Dataset records:
(** What [rt_mutex_take] does, in all its cases; [s0] is the state with the error
    of the thread reset. *)
Lemma take_cases s t m time :
  inv s -> enabled (ATake t m time) s ->
  let s0 := clear_error t RT_EOK s in
  let x := mutex s m in
  exists s', mutex_step (ATake t m time) s = Some s' /\
    ((owner x = Some t /\ hold x < 255 /\ took t m 1 (with_hold (hold x + 1) x) s0 s') \/
     (owner x = Some t /\ s' = s0) \/
     (owner x = None /\
        took t m 1 (mk_mutex (is_mutex x) (flag x) 0 (current_priority (thr s t)) 1 (Some t)) s0 s') \/
     (owner x <> None /\ owner x <> Some t /\ s' = clear_error t (- RT_ETIMEOUT) s0) \/
     (exists o, owner x = Some o /\ o <> t /\
        s' = blocked t m (waiting m t (flag x) time
               (if current_priority (thr s t) <? current_priority (thr s o)
                then x_krn (core (prio_change o (current_priority (thr s t)) s0)) else x_krn (core s0)))
             (if current_priority (thr s t) <? current_priority (thr s o)
              then prio_change o (current_priority (thr s t)) s0 else s0))).
Proof.
  intros Hs (Hb & Hty & Ht) s0 x. destruct (inv_mutex _ Hs m) as [_ Hown _ _]. fold x in Hown.
  pose proof (wait_idle _ _ (inv_waits _ Hs) t Hb) as Hr.
  assert (thr s0 t = with_error RT_EOK (thr s t)) as Et by (unfold thr, s0, clear_error; cbn [core x_krn]; by rewrite tcb_alter, decide_True).
  assert (forall u, current_priority (thr s0 u) = current_priority (thr s u)) as Ep.
  { intros u. unfold thr, s0, clear_error; cbn [core x_krn]. rewrite tcb_alter. by case_decide; subst. }
  cbn [mutex_step]. unfold rt_mutex_take. rewrite (bind_eq _ _ _ _ _ (mx_check_type_ok _ _ Hty)).
  assert (set_error t RT_EOK (core s) = Some (tt, core s0)) as E0 by done. rewrite (bind_eq _ _ _ _ _ E0).
  unfold bind at 1, get_mutex at 1, gets at 1. change (mtx (core s0) m) with x.
  destruct (bool_decide (owner x = Some t)) eqn:Eo.
  { apply bool_decide_eq_true in Eo. destruct (decide (hold x < 255)) as [Hh|Hh].
    - unfold bind. rewrite take_hold_ok by done. cbn. eexists. split; [reflexivity|]. left. split; [done|]. split; [done|].
      split; try done; unfold mutex; cbn [core put_mutex mtx]; [by rewrite fn_lookup_insert|].
      intros m' Hne. by rewrite fn_lookup_insert_ne.
    - unfold bind. rewrite take_hold_full by (change (mtx (core s0) m) with x; lia). cbn. eexists. split; [reflexivity|].
      right. left. split; [done|reflexivity]. }
  apply bool_decide_eq_false in Eo. destruct (owner x) as [o|] eqn:Ex.
  - destruct Hown as (Hv & Hh & Hq & Eh). rewrite Hv. cbn [Z.ltb]. change (0 <? 0) with false. cbv iota.
    destruct (Z.eqb_spec time 0) as [->|Hne].
    + unfold bind, set_error. rewrite on_krn_eq. eexists. split; [reflexivity|]. right. right. right. left. by split_and!.
    + set (p := current_priority (thr s t)). set (b := p <? current_priority (thr s o)).
      set (s1 := if b then prio_change o p s0 else s0).
      assert ((if b then change_priority o p else ret tt) (core s0) = Some (tt, core s1)) as E1.
      { unfold s1. by destruct b. }
      unfold bind at 1 2, thread_of, gets. change (tcb (krn (core s0)) t) with (thr s0 t). change (tcb (krn (core s0)) o) with (thr s0 o).
      rewrite !Ep. fold p. fold b. rewrite (bind_eq _ _ _ _ _ E1).
      assert (stat (thr s1 t) = RT_THREAD_READY) as Hr1.
      { unfold s1. destruct b; [|by rewrite Et]. unfold thr, prio_change. cbn [core x_krn]. rewrite tcb_alter, decide_False by congruence.
        change (stat (thr s0 t) = RT_THREAD_READY). by rewrite Et. }
      unfold bind. rewrite suspend_spec by done. unfold put_krn at 1. cbn [xsys_kernel krn].
      assert ((if 0 <? time then start_timer t time else ret tt)
                (mk_xsys (suspended m t (flag x) (x_krn (core s1))) (mtx (core s1)))
              = Some (tt, mk_xsys (waiting m t (flag x) time (x_krn (core s1))) (mtx (core s1)))) as E2.
      { unfold waiting. destruct (Z.ltb_spec 0 time); [|done]. by rewrite start_timer_spec by lia. }
      rewrite E2. eexists. split; [reflexivity|]. do 4 right. exists o. split; [done|]. split; [congruence|].
      change (p <? current_priority (thr s o)) with b. unfold blocked, s1. destruct b; reflexivity.
  - destruct Hown as (Hv & Hh & Hq). rewrite Hv. change (0 <? 1) with true. cbv iota.
    unfold bind, thread_of, gets, set_mutex, modify. rewrite take_hold_ok.
    2:{ cbn [put_mutex mtx]. rewrite fn_lookup_insert. cbn. lia. }
    cbn [put_mutex mtx]. rewrite fn_lookup_insert. cbn [with_owner with_value hold]. rewrite Hh.
    eexists. split; [reflexivity|]. right. right. left. split; [done|]. rewrite <- Ep.
    split; try done; unfold mutex; cbn [core put_mutex mtx]; [by rewrite fn_lookup_insert|].
    intros m' Hne. by rewrite !fn_lookup_insert_ne.
Qed.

Work required: Look above for the line containing "unfold bind. rewrite suspend_spec". Output from there through the line containing "unfold waiting. destruct", exactly and inclusively.

Response:
      unfold bind. rewrite suspend_spec by done. unfold put_krn at 1. cbn [xsys_kernel krn].
      assert ((if 0 <? time then start_timer t time else ret tt)
                (mk_xsys (suspended m t (flag x) (x_krn (core s1))) (mtx (core s1)))
              = Some (tt, mk_xsys (waiting m t (flag x) time (x_krn (core s1))) (mtx (core s1)))) as E2.
      { unfold waiting. destruct (Z.ltb_spec 0 time); [|done]. by rewrite start_timer_spec by lia. }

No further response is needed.